The reception from Wood’s patients to the MASCT device and test is decidedly positive.
“It helps prompt the breast health discussion when my patients come in for their annual visit,” says Wood. She performs the procedure and her patients read about the device and test. “If the test comes back reassuring, I reassure them. If it comes back abnormal, I bring them back in and we talk about it. We talk about risk factors and how to minimize the risk of developing breast cancer.”
Wood appreciates the current device and test and would like to see some advancements when possible such as incorporating more detailed risk models and a better presentation of the pricing model for the pathology results.
“There are more detailed risk models in addition to the Gail Model that could be utilized. The Gail Model doesn’t ask anything about breast density, which is a risk factor. There are more detailed software programs that input more risk factors when they are computing a risk assessment, as well,” Wood says.
Though the fee for the procedure is small, the pathology and other fees are a little bit unexpected by comparison, says Wood. “We do try to offer patients encouragement to go ahead and get the test,” she says. “I think they [Atossa Genetics] are trying to create a better way to address the fees.”
Buzzy: Blocking the pain of shots
Amy Baxter, M.D., CEOof MMJLabs, LLC, had been a pain researcher for five years when she took her son to get his shots. “I was all ready for it. I had all you could use for decreasing pain, and then the nurse came in and said, ‘That stuff doesn’t work. You’re going to sit there or this is really going to hurt.’ I started to cry,” Baxter says.
After that shot, Baxter’s son would become nauseous every time he had to go to the doctor.
From there, Baxter experimented with ideas and methods in Gate Control searching for an answer to block injection pain.
“One night when I was coming back from the night shift, my hands were vibrating on my steering wheel and I realized that they were numb. I thought, ‘If I can overwhelm the transmission of pain via the spinal cord with the transmission of cold and vibration, it will crowd out the pain sensation,’” Baxter says.

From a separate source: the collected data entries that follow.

(** ** The order of map iteration *)

Lemma evict_any_order mono range range' l :
  (forall m, range m ≡ₚ map_to_list m) -> (forall m, range' m ≡ₚ map_to_list m) ->
  all_read mono (buckets l) -> evictOldestLocked range l = evictOldestLocked range' l.
Proof.
  intros Hp Hp' Hr. destruct (decide (buckets l = ∅)) as [E|Hne].
  { assert (forall rg : gmap bytes bucket -> list (bytes * bucket),
      (forall m, rg m ≡ₚ map_to_list m) -> rg (buckets l) = []) as Hnil.
    { intros rg Hrg. apply Permutation_nil_r. by rewrite Hrg, E, map_to_list_empty. }
    unfold evictOldestLocked. by rewrite !Hnil. }
  destruct (evict_spec range Hp mono l Hr Hne) as (k & b & Hb & -> & Hmin).
  destruct (evict_spec range' Hp' mono l Hr Hne) as (k' & b' & Hb' & -> & Hmin').
  pose proof (before_antisym mono _ _ (Hmin _ _ Hb') (Hmin' _ _ Hb)) as E. cbn in E. by subst.
Qed.

(** The limiter is deterministic. Two limiters in the same state that read their
    maps in different orders decide alike and end in the same state. *)
Theorem Limiter_order_independent mono range range' l now key cost :
  (forall m, range m ≡ₚ map_to_list m) -> (forall m, range' m ≡ₚ map_to_list m) ->
  read_inv mono l -> allowLocked range l now key cost = allowLocked range' l now key cost.
Proof.
  intros Hp Hp' [_ Hr].
  assert (forall l0, buckets l0 ⊆ buckets l -> make_room range l0 now = make_room range' l0 now) as Hroom.
  { intros l0 Hsub. unfold make_room. destruct (_ <=? _); [|done]. destruct (_ <=? _); [|done].
    destruct (_ =? _); [done|]. f_equal. apply (evict_any_order mono); [done|done|].
    destruct (cleanup_spec l0 now) as [_ Hlook]. intros k b [Hb _]%Hlook.
    apply (Hr k). by eapply lookup_weaken. }
  unfold allowLocked, enter. rewrite !Hroom; [done|done|apply delete_subseteq].
Qed.

(** ** The rate *)

(** A sequence of calls, and the tokens it granted to one key. *)
Fixpoint granted (range : gmap bytes bucket -> list (bytes * bucket)) (key : bytes) (l : Limiter)
    (calls : list (time * bytes * Z)) : Z * Limiter :=
  match calls with
  | [] => (0, l)
  | (now, k, cost) :: rest =>
    let '(d, l') := allowLocked range l now k cost in
    let '(total, l'') := granted range key l' rest in
    ((if bool_decide (k = key) && Allowed d then cost + total else total), l'')
  end.

(** Calls with non-decreasing readings from [T] on. *)
Fixpoint in_order (mono : bool) (cap T : Z) (calls : list (time * bytes * Z)) (T' : Z) : Prop :=
  match calls with
  | [] => T' = T
  | (now, k, cost) :: rest =>
    exists n, reading mono now n /\ T <= n /\ validKey k = true /\ 1 <= cost <= cap
      /\ in_order mono cap n rest T'
  end.

(** The rounding of one call. *)
Definition call_slack : Q := refill_slack + take_slack.

(** A bucket left alone for the TTL is full again. *)
Definition ttl_ok (l : Limiter) : Prop :=
  idleTTL l = 0 \/ (inject_Z (capacity l) <= earned l (idleTTL l))%Q.

(** The account of [key]: what it was granted since [T0] is covered. *)
Definition account (mono : bool) (l : Limiter) (key : bytes) (T0 T : Z) (G : Q) (n : Z) : Prop :=
  match buckets l !! key with
  | Some b => exists L, reading mono (lastRefill b) L /\ T0 <= L <= T
      /\ (G + fval (tokens b) <= inject_Z (capacity l) + (earned l (L - T0) + inject_Z n * call_slack))%Q
  | None => (G <= earned l (T - T0) + inject_Z n * call_slack)%Q
  end.

Lemma earned_add l a b : (earned l (a + b) == earned l a + earned l b)%Q.
Proof. unfold earned. rewrite nanos_add. ring. Qed.

Lemma earned_nonneg l d : limiter_ok l -> 0 <= d -> (0 <= earned l d)%Q.
Proof.
  intros Hl Hd. unfold earned. pose proof (lk_rate_bounds _ Hl). pose proof (nanos_nonneg d Hd). nra.
Qed.

Lemma account_later mono l key T0 T T' G n :
  limiter_ok l -> T <= T' -> account mono l key T0 T G n -> account mono l key T0 T' G n.
Proof.
  intros Hl Hle. unfold account. destruct (buckets l !! key) as [b|].
  - intros (L & ? & ? & ?). exists L. split_and!; (done || lia).
  - intros H. pose proof (earned_nonneg l (T' - T) Hl ltac:(lia)).
    replace (T' - T0) with (T - T0 + (T' - T)) by lia. rewrite earned_add. lra.
Qed.

Lemma isExpired_reading mono l now n b L :
  limiter_ok l -> bucket_ok l b -> reading mono now n -> reading mono (lastRefill b) L ->
  isExpired l now b = (0 <? idleTTL l) && (L + idleTTL l <=? n).
Proof.
  intros Hl (_ & _ & Hsame) Hn HL. pose proof (lk_ttl _ Hl). unfold isExpired. rewrite Hsame. f_equal.
  rewrite (stamp_Before mono _ _ n (L + idleTTL l)); [|auto|].
  - destruct (Z.ltb_spec n (L + idleTTL l)), (Z.leb_spec (L + idleTTL l) n); (done || lia).
  - apply Add_stamp; [done|unfold MaxIdleTTL, Hour, Minute, Second in *; lia|lia].
Qed.

(** Dropping an idle bucket, or keeping it, at a later reading. *)
Lemma account_drop mono l key T0 T G n now m bs :
  read_inv mono l -> ttl_ok l -> reading mono now m -> T <= m ->
  account mono l key T0 T G n ->
  bs !! key = buckets l !! key
  \/ bs !! key = None /\ (forall b, buckets l !! key = Some b -> isExpired l now b = true) ->
  account mono (set_buckets l bs) key T0 m G n.
Proof.
  intros [[Hl Hs Hb] Hr] Httl Hm HT Hacc Hbs. apply (account_later _ _ _ _ _ m _ _ Hl HT) in Hacc.
  unfold account in *. cbn [buckets set_buckets capacity]. destruct Hbs as [->|[-> Hexp]]; [done|].
  destruct (buckets l !! key) as [b|] eqn:E; [|done]. destruct Hacc as (L & HL & HLT & Hacc).
  specialize (Hexp b eq_refl). destruct (Hb _ _ E) as [_ Hok].
  rewrite (isExpired_reading mono l now m b L Hl Hok Hm HL) in Hexp. bool_simpl.
  destruct Httl as [|Hfull]; [lia|]. destruct Hok as (Hn & _).
  pose proof (nonneg_fval _ Hn). pose proof (earned_nonneg l (m - (L + idleTTL l)) Hl ltac:(lia)).
  change (earned (set_buckets l bs)) with (earned l).
  replace (m - T0) with ((L - T0) + (idleTTL l + (m - (L + idleTTL l)))) by lia. rewrite !earned_add. lra.
Qed.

Baxter started with a personal massager and an ice pack. “I actually tried it on my kid’s hands with a Turbo Flex 4000 personal massager and a frozen bag of peas the first time there was a proof of concept,” she says.
It worked.
The end result was Buzzy, a vibration device with an ice pack enclosed for canceling pain during injections.
Pip Spandorfer, M.D., a pediatrician at North Atlanta Pediatrics, sees lots of children who need their immunizations. “We use Buzzy as a distraction from the pain,” he says.
He recalls one particular patient: “When her Mom brought her in for her checkup and she had to get her vaccines, we told her about Buzzy.
She used it and said it was honestly a godsend—the fact that [her daughter] was able to get the vaccines without screaming, without the whole traumatic experience that she has had almost every other time she’s had interactions with doctors.”
Buzzy not only vibrates but also uses a small gel pack that the doctor stores in a freezer until it is needed. When the cold gel pack is inserted in Buzzy, it enables a two-pronged pain sensation blocker. “It vibrates cold on the arm or leg, wherever you are doing the vaccinations,” says Spandorfer.
“Now we put the vibrating cold Buzzy device on their body and then also use the distraction cards that come with the device. There is a picture and you say, ‘Find the kitty cat. Find the flag.’ So they are looking for things in the picture as the needle is injected.”